Agree with Bruce. The management of this field is the responsibility
of the application.
Also, this field is located in the second cache line, and we should
avoid to touch it in the rx functions. We had the same discussion for
the next field in this thread:
http://dpdk.org/ml/archives/dev/2015-June/019182.html
A pure-app solution would be to set it to NULL in:
- your mempool object init function
- in your mbuf_free() function, before calling rte_pktmbuf_free()

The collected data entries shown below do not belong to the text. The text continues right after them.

(** X1.  The network activity of a request with a non-negative retry
    budget follows the linear back-off schedule: fetch 0, then for
    [i = 1 .. k] a wait of [1000 * i] ms and fetch [i], always with the same
    method and URL, for some [k <= retries]; the request throws only after
    the whole budget ([k = retries]) and returns the envelope of the last
    fetch it made. *)
Theorem request_backoff_schedule (c : t) (tr : transport)
        (config : HttpRequestConfig) :
  0 <= maxRetries c config ->
  exists k : nat,
    Z.of_nat k <= maxRetries c config /\
    timeline (trace (request c tr config))
    = schedule (method config) (buildUrl c (url config)) k /\
    (forall e, returned (request c tr config) = Throw e ->
               Z.of_nat k = maxRetries c config) /\
    (forall r, returned (request c tr config) = Ok r ->
               returned (attempt_once tr (fetch_call c config) (Z.of_nat k))
               = Ok r).
Proof.
  intros HR.
  destruct (attempts_timeline tr (fetch_call c config) (maxRetries c config)
              (Z.to_nat (maxRetries c config + 1)) 0 None)
    as (k & Hk & Ht & Hthrow & Hok); [lia | lia |].
  exists k. rewrite request_timeline.
  destruct (request_unfold c tr config) as [-> _].
  split; [lia |]. split; [exact Ht |]. split.
  - intros e He. specialize (Hthrow e He). lia.
  - intros r Hr. exact (Hok r Hr).
Qed.

Lemma request_backoff_schedule_witness :
  0 <= maxRetries (BaseAPI.httpClient Fixtures.hn0)
                  (mkRequest "GET" "/maxitem.json" None None None None)
  /\
  timeline (trace (request (BaseAPI.httpClient Fixtures.hn0) Fixtures.dead
                     (mkRequest "GET" "/maxitem.json" None None None None)))
  = [Fetch "GET" "https://hacker-news.firebaseio.com/v0/maxitem.json" 0;
     Delay 1000;
     Fetch "GET" "https://hacker-news.firebaseio.com/v0/maxitem.json" 1;
     Delay 2000;
     Fetch "GET" "https://hacker-news.firebaseio.com/v0/maxitem.json" 2].
Proof.
  split; [cbn; lia |].
  destruct (request_backoff_schedule (BaseAPI.httpClient Fixtures.hn0)
              Fixtures.dead
              (mkRequest "GET" "/maxitem.json" None None None None))
    as (k & _ & Ht & Hthrow & _); [cbn; lia |].
  rewrite Ht.
  assert (Hk : Z.of_nat k = 2) by (eapply Hthrow; vm_compute; reflexivity).
  replace k with 2%nat by lia. reflexivity.
Defined.

(** X2.  [request] never returns a non-2xx envelope: whatever it returns
    has [ok = true] and a status between 200 and 299, and is the envelope
    of a response the network really gave. *)
Theorem request_returns_success_only (c : t) (tr : transport)
        (config : HttpRequestConfig) (r : HttpResponse) :
  returned (request c tr config) = Ok r ->
  ok r = true /\ 200 <= status r <= 299 /\
  exists attempt raw,
    0 <= attempt <= maxRetries c config /\
    tr (fetch_call c config) attempt = Resolves raw /\
    status r = rawStatus raw /\ statusText r = rawStatusText raw /\
    responseHeaders r = rawHeaders raw /\
    returned (decode_body raw) = Ok (data r).
Proof.
  intros Hr.
  destruct (Z_lt_le_dec (maxRetries c config) 0) as [Hneg | Hnn].
  - exfalso. destruct (request_unfold c tr config) as [Hu _].
    rewrite Hu in Hr.
    replace (Z.to_nat (maxRetries c config + 1)) with 0%nat in Hr by lia.
    discriminate Hr.
  - destruct (attempts_timeline tr (fetch_call c config) (maxRetries c config)
                (Z.to_nat (maxRetries c config + 1)) 0 None)
      as (k & Hk & _ & _ & Hok); [lia | lia |].
    destruct (request_unfold c tr config) as [Hu _]. rewrite Hu in Hr.
    specialize (Hok r Hr).
    destruct (attempt_once_returns _ _ _ _ Hok)
      as (raw & d & Hraw & Hd & Hrawok & ->).
    cbn. unfold rawOk in Hrawok.
    split; [reflexivity |]. split; [lia |].
    exists (0 + Z.of_nat k), raw. repeat split; try assumption; lia.
Qed.

Lemma request_returns_success_only_witness :
  returned (request (BaseAPI.httpClient Fixtures.hn0)
                    (Fixtures.flaky (JNum 41000000))
                    (mkRequest "GET" "/maxitem.json" None None None None))
  = Ok (mkResponse 200 "OK" Fixtures.json_headers (JNum 41000000) true)
  /\ ok (mkResponse 200 "OK" Fixtures.json_headers (JNum 41000000) true)
     = true.
Proof.
  assert (H : returned (request (BaseAPI.httpClient Fixtures.hn0)
                          (Fixtures.flaky (JNum 41000000))
                          (mkRequest "GET" "/maxitem.json" None None None None))
              = Ok (mkResponse 200 "OK" Fixtures.json_headers
                               (JNum 41000000) true))
    by (vm_compute; reflexivity).
  split; [exact H |].
  exact (proj1 (request_returns_success_only _ _ _ _ H)).
Defined.

(** X3.  With a non-negative retry budget, whatever [request] throws is
    an [APIError] whose endpoint is the URL it built; no other kind of
    exception (a fetch rejection, a timeout, a JSON syntax error) escapes
    it. *)
Theorem request_throws_api_error_only (c : t) (tr : transport)
        (config : HttpRequestConfig) (e : js_error) :
  0 <= maxRetries c config ->
  returned (request c tr config) = Throw e ->
  exists s m b, e = APIError s m (buildUrl c (url config)) b.
Proof.
  intros HR He.
  destruct (request_unfold c tr config) as [Hu _]. rewrite Hu in He.
  apply (attempts_throw_api_error tr (fetch_call c config)
           (maxRetries c config) (Z.to_nat (maxRetries c config + 1))
           0 None e); [lia | lia | exact He].
Qed.

Lemma request_throws_api_error_only_witness :
  0 <= maxRetries (BaseAPI.httpClient Fixtures.hn0)
                  (mkRequest "GET" "/maxitem.json" None None None None)
  /\
  returned (request (BaseAPI.httpClient Fixtures.hn0) Fixtures.dead
                    (mkRequest "GET" "/maxitem.json" None None None None))
  = Throw (APIError 500 "This operation was aborted"
             "https://hacker-news.firebaseio.com/v0/maxitem.json" None)
  /\
  exists s m b,
    APIError 500 "This operation was aborted"
             "https://hacker-news.firebaseio.com/v0/maxitem.json" None
    = APIError s m
        (buildUrl (BaseAPI.httpClient Fixtures.hn0) "/maxitem.json") b.
Proof.
  split; [cbn; lia |]. split; [vm_compute; reflexivity |].
  apply (request_throws_api_error_only (BaseAPI.httpClient Fixtures.hn0)
           Fixtures.dead
           (mkRequest "GET" "/maxitem.json" None None None None));
    [cbn; lia | vm_compute; reflexivity].
Defined.

(** ** Object spread and header precedence *)

Lemma lookup_set_prop {A : Type} (k k' : string) (v : A)
      (l : list (string * A)) :
  lookup k (set_prop k' v l) = if String.eqb k k' then Some v else lookup k l.
Proof.
  induction l as [| [k0 v0] l IH]; cbn.
  - now destruct (String.eqb k k').
  - destruct (String.eqb k' k0) eqn:E0; cbn.
    + apply String.eqb_eq in E0. subst k0.
      now destruct (String.eqb k k').
    + destruct (String.eqb k k0) eqn:E1.
      * apply String.eqb_eq in E1. subst k0.
        rewrite String.eqb_sym in E0. now rewrite E0.
      * exact IH.
Qed.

- before passing the mbuf to the tx driver
But a better solution in dpdk is probably what Bruce suggests.
Regards,
Olivier
@@ -406,6 +406,7 @@ static unsigned int refill_fl_usembufs(struct adapter *adap, struct sge_fl *q,
}
mbuf->data_off = RTE_PKTMBUF_HEADROOM;
+ mbuf->userdata = NULL;
mbuf->next = NULL;
mapping = (dma_addr_t)(mbuf->buf_physaddr + mbuf->data_off);
@@ -790,6 +790,7 @@ eth_em_recv_pkts(void *rx_queue, struct rte_mbuf **rx_pkts,
rxq->crc_len);
rxm->data_off = RTE_PKTMBUF_HEADROOM;
rte_packet_prefetch((char *)rxm->buf_addr + rxm->data_off);
+ rxm->userdata = NULL;
rxm->nb_segs = 1;
rxm->next = NULL;
rxm->pkt_len = pkt_len;
@@ -959,6 +960,7 @@ eth_em_recv_scattered_pkts(void *rx_queue, struct rte_mbuf **rx_pkts,
data_len = rte_le_to_cpu_16(rxd.length);
rxm->data_len = data_len;
rxm->data_off = RTE_PKTMBUF_HEADROOM;
+ rxm->userdata = NULL;
/*
* If this is the first buffer of the received packet,
@@ -774,6 +774,7 @@ eth_igb_recv_pkts(void *rx_queue, struct rte_mbuf **rx_pkts,
pkt_len = (uint16_t) (rte_le_to_cpu_16(rxd.wb.upper.length) -
rxq->crc_len);
rxm->data_off = RTE_PKTMBUF_HEADROOM;
+ rxm->userdata = NULL;
rte_packet_prefetch((char *)rxm->buf_addr + rxm->data_off);
rxm->nb_segs = 1;
rxm->next = NULL;
@@ -948,6 +949,7 @@ eth_igb_recv_scattered_pkts(void *rx_queue, struct rte_mbuf **rx_pkts,
data_len = rte_le_to_cpu_16(rxd.wb.upper.length);
rxm->data_len = data_len;
rxm->data_off = RTE_PKTMBUF_HEADROOM;
+ rxm->userdata = NULL;
/*
* If this is the first buffer of the received packet,
@@ -342,6 +342,7 @@ static int enic_rq_alloc_buf(struct vnic_rq *rq)
}
hdr_mbuf->data_off = RTE_PKTMBUF_HEADROOM;
+ hdr_mbuf->userdata = NULL;
hdr_mbuf->nb_segs = 2;
hdr_mbuf->port = enic->port_id;
@@ -363,6 +364,7 @@ static int enic_rq_alloc_buf(struct vnic_rq *rq)
}
mbuf->data_off = RTE_PKTMBUF_HEADROOM;
+ mbuf->userdata = NULL;
mbuf->next = NULL;
dma_addr = (dma_addr_t)
@@ -257,6 +257,7 @@ fm10k_pktmbuf_reset(struct rte_mbuf *mb, uint8_t in_port)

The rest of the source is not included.